Ich habe sehr viel Joni Mitchell gehört, vor allem ihr kultiges 1971er Album „Blue“. Sie ist so unglaublich und überwältigend. Sie hat etwas sehr Tiefgründiges und Spirituelles – einfach nur verrückt. Ich werde nicht ansatzweise so gut werden wie Joni Mitchell. Wenn ich nur einen Hauch von ihrem Talent hätte, wäre ich schon zufrieden. Genauso talentiert ist Nina Simone. Sie ist die beste Piano-Spielerin.

Was magst du so gerne an Klavier?

Ich habe mit sieben Jahren damit angefangen. Das Instrument ist einfach großartig, ich liebe es.

Beginnst du auf dem Klavier, deine Songs zu schreiben?

Genau. Und dazu singe ich einfach etwas. Es kommt alles zur selben Zeit. Ich fange einfach irgendwie an.

Wie würdest du den Musikstil deines neuen Albums beschreiben?

Das Album springt zwischen mehreren hin und her: Mal gibt es mehr Akustik-Instrumente, mal mehr meine Stimme als Solo, mal ein paar Abschnitte Schlagzeug. Zwischendurch gibt es noch viel Synthesizer im 70er-Jahre-Stil.

Und ein bisschen Elektro-Pop…

Genau. Meiner Meinung nach hat sich aber Pop-Musik in den letzten drei, vier Jahren drastisch geändert – seitdem das Streaming dominiert. Es hat Genres in viele Kleinere aufgebrochen.

Wie meinst du das?

Wenn du zum Beispiel Bille Eilish anhörst. Das ist Musik. Sie schöpft aus so vielen verschiedenen Genres: Ein bisschen Ella Fitzgerald, ein bisschen Hip-Hop, ein bisschen Indie… Sie hat sich zu keinem Zeitpunkt an einem Genre gebunden. Pop-Musik ist auf eine wundervolle Art und Weise zu einem Schmelztiegel geworden. Das mag ich so an diesem Genre. Mit der Zeit ist es viel fortschrittlicher und ungebundener geworden, mittlerweile wird es nicht mehr länger durch das Radio ruiniert.

Inwiefern?

Radio hat allgemein Musik ruiniert, weil es alles so homogen und gleich macht. Inzwischen leben die jungen Menschen zum Glück in einer Kultur von guter, tiefgründiger Musik. Ich zum Beispiel bin mit Britney Spears aufgewachsen. Keine Frage, Britney Spears ist großartig – aber es hat zu viel von „weiße Männer mittleren Alters machen Musik und kreieren Hits für junge Leute“. Es ist der purste Ausdruck von Kapitalismus, den man sehen kann.

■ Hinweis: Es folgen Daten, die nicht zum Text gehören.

(** * Bumper Balls Arena: the authoritative game engine, embedded in Rocq

    A shallow embedding of the server logic of the repository (the
    bumper-balls module: physics stepper, collision resolver, elimination and
    victory engine, session lifecycle, socket handlers, state sanitizer) and
    of the lobby server's [game:start] and [game:end] handlers and its
    validation utilities, followed by the properties the specification
    states about them and by further properties of the code.

    JavaScript numbers are kept abstract behind the interface [Number]; the
    code is written once against it and read two ways:
    - [FNum]: IEEE 754 binary64 (Rocq's primitive floats), which is what the
      program computes with: it evaluates, and NaN and the infinities exist;
    - [RNum]: the real numbers, the exact arithmetic the physics formulas
      are written in. *)

From Stdlib Require Import ZArith NArith Reals Lra Lia Floats.
From stdpp Require Import gmap strings list pretty.
(** * Redundant multi-file I/O: a shallow embedding of [MultiFile] and [compare]

    The development follows MultifileIO.cpp (the coordinator and the
    comparison utility), MultiFileIO.h (the class layout and the inline
    [open]/[excl]/[create] entry points) and FileIO.h ([error_flags],
    [BasicFile], [FileRO], [FileRW]).

    - Integers of the program are [Z]; the conversions the code performs
      ([unsigned(Size)], [int] to [size_t], [int(cnt)]) are written out.
    - A byte ([uint8_t]) is a [Z]; a buffer is a [list Z].
    - The operating system is a parameter: the class [OS] lists the
      calls of the platform section of FileIO.h over an abstract [world].
    - A single-file method is a function on the handle and the world; a
      coordinator method runs in a state-and-trace monad whose state holds
      the [MultiFile] object, the thread-local verification [buffer] and the
      world, and whose trace lists the single-file calls it made, in order.
    - The typed and endian-converting overloads of [read] and [write]
      only compute a pointer and a size and call the byte-level methods;
      they are not repeated here. *)

From stdpp Require Import base numbers list strings gmap.

Open Scope Z_scope.

(** ** The platform *)

(** The calls of the platform section of [BasicFile] ([os_open] ...
    [os_write]) and the constants of the C runtime headers the code names.
    [os_open] returns the error code and the descriptor it stored in
    [f_handle]; [os_read] returns the count and the bytes it transferred. *)
Class OS := {
  world : Type;
  O_RDONLY : Z; O_WRONLY : Z; O_RDWR : Z; O_APPEND : Z;
  O_CREAT : Z; O_TRUNC : Z; O_EXCL : Z; O_BINARY : Z;
  EACCES : Z; EEXIST : Z; EINVAL : Z; EMFILE : Z; ENOENT : Z;
  EBADF : Z; ENOSPC : Z;
  os_open : string -> Z -> world -> Z * Z * world;
  os_close : Z -> world -> Z * world;
  os_commit : Z -> world -> Z * world;
  os_size : Z -> world -> Z * world;
  os_eof : Z -> world -> Z * world;
  os_seek : Z -> Z -> Z -> world -> Z * world;
  os_tell : Z -> world -> Z * world;
  os_chsize : Z -> Z -> world -> Z * world;
  os_read : Z -> Z -> world -> Z * list Z * world;
  os_write : Z -> list Z -> world -> Z * world
}.

(** ** error_flags (FileIO.h) *)

(** Positions of the one-bit fields inside [value]. *)
Definition bit_open : Z := 0.
Definition bit_reopen : Z := 1.
Definition bit_eacces : Z := 2.
Definition bit_eexists : Z := 3.
Definition bit_einval : Z := 4.
Definition bit_emfile : Z := 5.
Definition bit_enoent : Z := 6.
Definition bit_invalid : Z := 7.
Definition bit_commit : Z := 8.
Definition bit_seek : Z := 9.
Definition bit_tell : Z := 10.
Definition bit_read : Z := 11.
Definition bit_write : Z := 12.
Definition bit_corrupt : Z := 13.

(** Assignment [field = x] to a one-bit unsigned field: the stored bit is
    [x] modulo 2. *)
Definition assign_bit (n x value : Z) : Z :=
  if Z.odd x then Z.lor value (Z.shiftl 1 n)
  else Z.land value (Z.lnot (Z.shiftl 1 n)).

Definition field (n value : Z) : Z := Z.b2z (Z.testbit value n).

Heute ist Pop-Musik das nicht mehr. Billie Eilish zum Beispiel lässt sich nicht von Geld beeinflussen. Sie wird nicht als 37-Jährige herumgeschickt. Genauso so Rosalía und Travis Scott. Diese Musiker sind ungebunden und nur von der Kunst geleitet. Das inspiriert mich, weil ich so lange in einer Industrie gearbeitet habe, die an Kommerz gebunden war.

Was sind deine musikalischen Pläne für die nächsten zwölf Monate?

Ehrlich gesagt versuche ich gar keine Pläne mehr zu machen. Ich will einfach ein bisschen weiter Musik herausbringen. Bis nächstes Jahr Februar gehe ich außerdem erstmal auf Tour.

Wie zuversichtlich bist du vor dem Hintergrund der Corona-Pandemie, dass es mit der Tour klappt?

Das müssen wir auf uns zukommen lassen. Eines hat mich das Coronavirus gelehrt: Man sollte nicht mehr zu weit in die Zukunft blicken. Wer weiß schon, wie es sein wird. Genieße das Jetzt so viel du kannst. Jetzt werde ich erstmal in UK auf Tour gehen, auch in Europa. Im Moment versuchen wir sogar nächstes Jahr in Deutschland Booking-Shows aufzubauen. Ich habe Hoffnungen, dass diese elende Krankheit sich bis dahin aufgelöst hat.